2. The method of claim 1, wherein the microfluidic flow cell further comprises:

a first fluid inlet fluidly connected to the flow chamber and fluidly connected to the plurality of reservoirs; and,
a first fluid outlet fluidly connected to the flow chamber.

3. The method of claim 1, wherein the first fluid inlet and first fluid outlet are connected to the same surface of the flow cell and are separated by the imagable area.

4. The method of claim 1, wherein the planar imagable area comprises glass.

5. The method of claim 1, wherein the space between the imagable area and the wall of the flow cell is from 5 μm-100 μm.

6. The method of claim 1, wherein the contacting is performed by delivering the pyrophosphate sequencing reagents from the plurality of reservoirs to the flow chamber whereby the nucleic acids are exposed to the reagents.

7. The method of claim 6, wherein the contacting further comprises sequential delivery of homogeneous nucleotide triphosphates.

8. The method of claim 1, wherein the pyrophosphate sequencing byproduct is detected by contacting it with an ATP sulfurylase under conditions that allow for formation of ATP.

9. The method of claim 8, wherein the ATP sulfurylase is a thermostable ATP sulfurylase.

10. The method of claim 1, wherein the pyrophosphate sequencing byproduct is detected by contacting it with a pyruvate orthophosphate dikinase under conditions that allow for formation of ATP.

11. The method of claim 10, wherein the pyruvate is a thermostable pyruvate orthophosphate dikinase.

12. The method of claim 1, further comprising washing the flow cell with a wash buffer between each delivery of a nucleotide triphosphate.

13. The method of claim 1, wherein the nucleic acid molecules are attached to the beads via their 5′ ends via a biotin-streptavidin binding linkage.

14. The method of claim 1, wherein the beads are immobilized onto the imagable surface via a binding pair or a chemical bond.

15. The method of claim 4, wherein the beads are immobilized to the imagable glass surface via a strepavadin-biotin-protein-silanyl linkage between nucleic acid bound to the bead and the imagable glass.

16. The method of claim 4, wherein the beads are immobilized to the imagable glass surface via a 3′ nucleic acid comprising a primary amine group-silanyl linkage.

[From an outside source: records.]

Lemma ts_exec_run a : table_steps 0 (exec_run (os := os) a).
Proof. unfold exec_run, wait_with_capture. go. Qed.
Hint Resolve ts_exec_run : tables.

Lemma ts_exec_all l : table_steps 0 (exec_all (os := os) l).
Proof. induction l as [|x l IH]; cbn [exec_all]; go. Qed.
Hint Resolve ts_exec_all : tables.

Lemma ts_poll_child fuel pid d : table_steps 0 (poll_child (os := os) fuel pid d).
Proof. induction fuel as [|fuel IH]; cbn [poll_child]; [by intros ? ? ? ? ? ?|]. go. Qed.
Hint Resolve ts_poll_child : tables.

Lemma ts_poll_worker fuel c i d : table_steps 0 (poll_worker (os := os) fuel c i d).
Proof. induction fuel as [|fuel IH]; cbn [poll_worker]; [by intros ? ? ? ? ? ?|]. go. Qed.
Hint Resolve ts_poll_worker : tables.

Lemma ts_dispatch_short fuel op : table_steps 1 (dispatch_short (os := os) fuel op).
Proof.
  destruct op; cbn [dispatch_short]; try (solve [go1]);
    unfold open_file, read, write, close, read_file, write_file, stat, run_async, get_time, set_time,
      sleep_clock, advance_clock, syscall, run_syscall, read_mem, spawn, worker_exe, worker_exec,
      worker_join, reap_worker, worker_run_async, worker_open_file, worker_syscall,
      worker_syscall_begin, worker_syscall_await, worker_kill, listdir, mkdir, unlink, rename, seek,
      ioctl, wait, worker_wait, join_drain, kill, get_pid, proc_stdin_write, proc_stdin_close,
      proc_status, relay_process_op, relay_to, with_file; go1.
Qed.
End dispatch_tables.

Section contracts.
Context {os : Type} `{!Os os}.

Lemma ts_dispatch_all fuel items :
  table_steps (zlen items) (dispatch_all (os := os) fuel items).
Proof.
  induction items as [|op items IH]; cbn [dispatch_all]; [apply ts_ret|].
  replace (zlen (op :: items)) with (1 + (zlen items + 0)) by (unfold zlen; simpl; lia).
  pose proof (zlen_nonneg items).
  apply ts_bind; [lia|lia|apply ts_dispatch_short|]. intros r.
  apply ts_bind; [lia|lia|done|]. intros rs. apply ts_ret.
Qed.

(** How many numbers an operation may draw. *)
Definition draws (op : host_message) : Z :=
  match op with MBatchOp items => zlen items | _ => 1 end.

Lemma ts_dispatch fuel op : table_steps (draws op) (dispatch (os := os) fuel op).
Proof.
  destruct op; try (apply (ts_bind 1 0); [done|done|apply ts_dispatch_short|intros; apply ts_ret]);
    try (by apply (ts_weaken 0); [done|apply ts_ret]).
  cbn [dispatch draws]. replace (zlen items) with (zlen items + 0) by lia.
  apply ts_bind; [apply zlen_nonneg|done|apply ts_dispatch_all|intros; apply ts_ret].
Qed.

(** What a reply owes its operation, a batch owing one reply per item. *)
Definition reply_ok (op : host_message) (r : agent_message) : Prop :=
  match op with
  | MBatchOp items => exists rs, r = RBatchOp rs /\ Forall2 (fun op r => answers_op op r = true) items rs
  | _ => answers_op op r = true
  end.

Lemma dispatch_all_answers `{!RelayLaws os} fuel items :
  returns (dispatch_all (os := os) fuel items) (Forall2 (fun op r => answers_op op r = true) items).
Proof.
  induction items as [|op items IH]; cbn [dispatch_all]; [by apply returns_ret|].
  eapply returns_bind_with; [apply dispatch_short_answers|]. intros r Hr.
  eapply returns_bind_with; [apply IH|]. intros rs Hrs. apply returns_ret. by constructor.
Qed.

Definition is_stream (op : host_message) : bool :=
  match op with MTailFile _ | MProcStream _ | MFdStream _ => true | _ => false end.

(** What a dispatched operation promises: a stream handler for a stream
    operation, a violation for a second hello, the reply it owes otherwise. *)
Definition dispatched_ok (op : host_message) (d : dispatched) : Prop :=
  match d with
  | Reply r => reply_ok op r /\ is_stream op = false
  | Stream op' => op' = op /\ is_stream op = true
  | Violation _ => exists h, op = MHello h
  end.

Lemma dispatch_contract `{!RelayLaws os} fuel op :
  returns (dispatch (os := os) fuel op) (dispatched_ok op).
Proof.
  destruct op; cbn [dispatch];
    try (eapply returns_bind_with; [apply dispatch_short_answers|]; intros r Hr; by apply returns_ret);
    try (apply returns_ret; by split); try (apply returns_ret; by eexists).
  eapply returns_bind_with; [apply dispatch_all_answers|]. intros rs Hrs. apply returns_ret.
  split; [|done]. by eexists.
Qed.

(** One operation, one answer of the right kind. On a connection the
    agent serves: anything but a hello first is refused in silence; a hello
    of another version gets exactly the refusal that names both versions; in
    both cases no handler ran and nothing changed. After a matching hello the
    agent acknowledges and then answers the operation with the result variant
    of its kind, or an agent error (for a batch: one such answer per item, in
    order), provided its workers keep the same contract; stream operations
    are handed to their own loop. *)
Lemma connection_contract `{!RelayLaws os} fuel info first second (w w' : agent_state * os) out outcome :
  handle_connection fuel info first second w = Some (w', (out, outcome)) ->
  match first with
  | MHello h =>
      if protocol_version h =? PROTOCOL_VERSION
      then exists d, outcome = Handled d /\ dispatched_ok second d /\
           out = RHelloOk (HelloOk PROTOCOL_VERSION info) :: match d with Reply r => [r] | _ => [] end
      else w' = w /\ outcome = VersionRejected (protocol_version h) /\
           out = [RHelloErr (HelloErr (protocol_version h) PROTOCOL_VERSION)]
  | _ => w' = w /\ out = [] /\ outcome = HandshakeViolation (describe_handshake_violation first)
  end.
Proof.
  unfold handle_connection. destruct first as [h| | | | | | | | | | | | | | | | | | | | | | | | | | | | | | | |
    | | | | | | | | |]; try (by intros [= <- <- <-]).
  destruct (Z.eqb_spec (protocol_version h) PROTOCOL_VERSION) as [_|_]; cbn [negb];
    [|by intros [= <- <- <-]].
  unfold mbind, m_bind. destruct (dispatch fuel second w) as [[w1 d]|] eqn:E; [|done].
  intros [= <- <- <-]. exists d. split_and!; [done|by eapply dispatch_contract|done].
Qed.

(** A worker keeps the contract its parent relies on. Every turn of a
    worker's serve loop, asynchronous system calls included, answers with the
    result variant of the operation's kind or an agent error; numbers of
    asynchronous calls are only answered for while in flight, each once. *)
Lemma worker_keeps_contract `{!RelayLaws os} fuel pend next_async op (w w' : agent_state * os) pend' next' r :
  serve_worker_op fuel pend next_async op w = Some (w', (pend', next', r)) ->
  answers_op op r = true /\
  match op with
  | MWorkerSyscallBegin _ => r = RWorkerSyscallBegin (Ok next_async) /\ is_Some (pend' !! next_async)
  | MWorkerSyscallAwait a => pend' !! async_id a = None
  | _ => pend' = pend /\ next' = next_async
  end.
Proof.
  destruct op; cbn [serve_worker_op];
    try (unfold mbind, m_bind; destruct (dispatch_short _ _ w) as [[w1 r1]|] eqn:E; [|done];
         intros [= <- <- <- <-]; split; [by eapply dispatch_short_answers|done]).
  - unfold mbind, m_bind, on_os. destruct (os_spawn_syscall _ _) as [o job]. intros [= <- <- <- <-].
    split; [done|]. split; [done|]. rewrite lookup_insert_eq. by eexists.
  - destruct (pend !! async_id a) as [job|] eqn:E.
    + unfold mbind, m_bind, block_os. destruct (os_join_syscall _ _) as [[o [p|]]|]; [| |done];
        intros [= <- <- <- <-]; (split; [done|apply lookup_delete_eq]).
    + intros [= <- <- <- <-]. by split.
Qed.

(** The handlers are made of the table's atomic steps. Whatever the
    system answers, an operation changes the agent's tables only by a sequence
    of the steps whose interleavings [AgentState] verifies, and draws at most
    one number (one per item of a batch): handle uniqueness and the death of
    consumed handles hold of the real operations. *)
Lemma handlers_refine_tables fuel op a o a' o' d iss :
  dispatch (os := os) fuel op (a, o) = Some ((a', o'), d) ->
  0 <= next_handle a -> next_handle a + draws op <= u64_max ->
  next_handle a <= next_handle a' <= next_handle a + draws op /\
  exists iss', rtc step (Sys a [] iss) (Sys a' [] iss').
Proof. intros E H0 Hn. by eapply ts_dispatch. Qed.

(** ** Waiting with a timeout *)

Class TimeLaws : Prop := {
  sleep_advances n (w : os) : 0 <= n -> os_now w + n <= os_now (os_sleep n w);
  try_wait_forward pid (w : os) : os_now w <= os_now (os_try_wait pid w).1;
}.

(** The system once both signals of [kill_process_group] were sent. *)
Definition killed (pid : Z) (o : os) : os := (os_kill pid SIGKILL (os_kill (- pid) SIGKILL o).1).1.

Lemma kill_process_group_killed pid a o :
  1 < pid -> kill_process_group pid SIGKILL (a, o) = Some ((a, killed pid o), ()).
Proof.
  intros Hp. unfold kill_process_group, killed. destruct (Z.leb_spec pid 1); [lia|].
  unfold mbind, m_bind, on_os; simpl. destruct (os_kill (- pid) SIGKILL o) as [o1 r1]; simpl.
  by destruct (os_kill pid SIGKILL o1).
Qed.

Lemma poll_child_ends `{!TimeLaws} fuel pid deadline a o :
  1 < pid -> (forall o, is_Some (os_wait pid (killed pid o))) ->
  deadline - os_now o <= (Z.of_nat fuel - 1) * (20 * MS) -> (1 <= fuel)%nat ->
  exists o' r, poll_child fuel pid deadline (a, o) = Some ((a, o'), r).
Proof.
  intros Hp Hw. revert o. induction fuel as [|fuel IH]; intros o Hd Hf; [lia|].
  cbn [poll_child]. unfold mbind at 1, m_bind at 1, on_os at 1. cbn [fst snd].
  pose proof (try_wait_forward pid o) as Ht. destruct (os_try_wait pid o) as [o1 r]. cbn [fst] in Ht.
  destruct r as [[s|]|e]; [by eexists _, _| |by eexists _, _].
  unfold mbind at 1, m_bind at 1, of_os at 1. cbn [fst snd].
  destruct (Z.leb_spec deadline (os_now o1)) as [Hle|Hgt].
  - unfold mbind at 1, m_bind at 1. rewrite kill_process_group_killed by done.
    unfold mbind, m_bind, block_os. cbn [fst snd].
    destruct (Hw o1) as [[o2 r] ->]. by eexists _, _.
  - unfold mbind at 1, m_bind at 1, do_os. cbn [fst snd].
    pose proof (sleep_advances (20 * MS) o1 ltac:(done)).
    apply IH; [|]; unfold MS in *; lia.
Qed.

(** A capped [Wait] comes back. For a tracked process and a timeout, the
    polling loop ends after at most one turn per 20 ms of the cap, provided a
    killed child can be collected and its pipes reach end of file; the reply
    is a wait result and the handle is consumed. *)
Lemma capped_wait_returns `{!TimeLaws} fuel h ms a o pid oj ej sd :
  worker_processes a !! h = None -> processes a !! h = Some (ProcessSlot (Some pid) oj ej sd) ->
  1 < pid -> ms <= (Z.of_nat fuel - 1) * 20 -> (1 <= fuel)%nat ->
  (forall o, is_Some (os_wait pid (killed pid o))) ->
  (forall ch o, is_Some (os_drain pid ch o)) ->
  exists a' o' r, wait fuel (WaitArgs h (Some ms)) (a, o) = Some ((a', o'), RWait r) /\
    processes a' !! h = None.
Proof.
  intros Hwp Hp Hpid Hms Hf Hw Hdr. unfold wait. unfold mbind at 1, m_bind at 1, of_state.
  cbn [w_handle w_timeout_ms fst]. unfold worker_process. rewrite Hwp.
  unfold mbind at 1, m_bind at 1, on_state, take_process. cbn [fst snd]. rewrite Hp.
  set (a1 := set_processes _ a). unfold mbind at 1, m_bind at 1.
  assert (Hpoll : exists o1 st, (start ← of_os os_now; poll_child fuel pid (start + ms * MS)) (a1, o) =
    Some ((a1, o1), st)).
  { unfold mbind, m_bind, of_os. cbn [fst snd]. apply poll_child_ends; auto. unfold MS. lia. }
  destruct Hpoll as (o1 & st & ->).
  assert (Hj : forall b ch o, exists o' out, join_drain b pid ch (a1, o) = Some ((a1, o'), out)).
  { intros [] ch o2; [|by eexists _, _]. unfold join_drain, block_os. cbn [fst snd].
    destruct (Hdr ch o2) as [[o3 out] ->]. by eexists _, _. }
  unfold mbind, m_bind. destruct (Hj oj Stdout o1) as (o2 & out & ->).
  destruct (Hj ej Stderr o2) as (o3 & err & ->).
  eexists a1, o3, _. split; [done|]. subst a1. simpl. apply lookup_delete_eq.
Qed.
End contracts.
Arguments TimeLaws _ {_}.

(** * Witnesses *)

(** A small system: a clock, and whether the child has exited; [eof] says
    whether its pipes ever close. Files open, reads and writes succeed; a worker answers
    every relayed operation with an agent error. *)
Record toy := Toy { t_clock : Z; t_exited : bool }.

Definition enosys : io_error := IoError (Some 38) "Function not implemented" false.
Definition toy_no {A} (o : toy) : toy * result A io_error := (o, Err enosys).

Definition toy_os_with (eof : bool) : Os toy := {|
  os_open _ _ o := (o, Ok 3);
  os_close _ o := o;
  os_read _ n o := (o, Ok (replicate (Z.to_nat (Z.min n 2)) x41));
  os_write _ data o := (o, Ok (zlen data));
  os_seek _ _ o := toy_no o;
  os_read_to_end _ o := (o, Ok []);
  os_write_all _ _ o := (o, Ok ());
  os_metadata _ _ _ := Err enosys;
  os_read_dir _ _ := Ok [];
  os_create_dir _ _ _ o := toy_no o;
  os_remove_file _ o := toy_no o;
  os_remove_dir _ o := toy_no o;
  os_rename _ _ o := toy_no o;
  os_addresses bufs _ := replicate (length bufs) 4096;
  os_ioctl _ _ _ _ o := toy_no o;
  os_syscall _ _ bufs o := (o, (0, 0, bufs));
  os_self_mem _ _ _ := Err enosys;
  os_strerror _ := "error";
  os_spawn _ o := (o, Ok 42);
  os_feed_stdin _ _ o := o;
  os_stdin_write _ data o := (o, Ok (zlen data));
  os_stdin_close _ o := o;
  os_try_wait _ o := (o, Ok (if t_exited o then Some (WaitStatus (Some 0) None) else None));
  os_wait _ o := Some (o, Ok (WaitStatus None (Some 9)));
  os_wait_timeout _ _ o := (o, None);
  os_drain _ _ o := if eof then Some (o, [x41]) else None;
  os_kill _ _ o := (o, Ok ());
  os_now o := t_clock o;
  os_sleep n o := Toy (t_clock o + n) (t_exited o);
  os_clock_get _ := Ok (7, 5);
  os_clock_set _ _ o := (o, Ok ());
  os_current_exe _ := Ok "/agent";
  os_spawn_worker _ o := (o, Ok (43, 5));
  os_relay _ _ o := Some (o, Ok (agent_err Internal "no"));
  os_shutdown _ o := o;
  os_spawn_syscall _ o := (o, 1);
  os_join_syscall _ o := Some (o, None);
|}.

#[export] Instance toy_os : Os toy := toy_os_with true.

#[export] Instance toy_relay : RelayLaws toy.
Proof. intros c op w w' reply [= _ <-]. apply answers_error. Qed.

#[export] Instance toy_time : TimeLaws toy.
Proof. split; simpl; intros; lia. Qed.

17. The method of claim 1, wherein the diameter of the beads is from 1 μm-20 μm.

18. The method of claim 1, wherein the beads are packed such that the free space is between the beads is less than 20% of the total imagable area.

19. The method of claim 1, wherein the ATP detecting enzyme is luciferase, which produces light for detection.

20. The method of claim 21, wherein the luciferase is a thermostable firefly luciferase.

21. The method of claim 1, wherein the signal detection is performed by a CMOS camera.

22. The method of claim 1, wherein the optical signals from the pyrophosphate sequencing reaction are imaged before the reagents and byproducts diffuse far enough away from the bead incorporating the nucleotide sequence that the light can no longer be localized to that specific bead.

23. The method of claim 1, wherein the reaction is imaged within 10 Ms-1000 Ms.

24. The method of claim 1, wherein the optical signal is light and signal deconvolution is used to localize the light signal to a bead.

25. The method of claim 1, wherein the sequencer comprises a plurality of flow cells.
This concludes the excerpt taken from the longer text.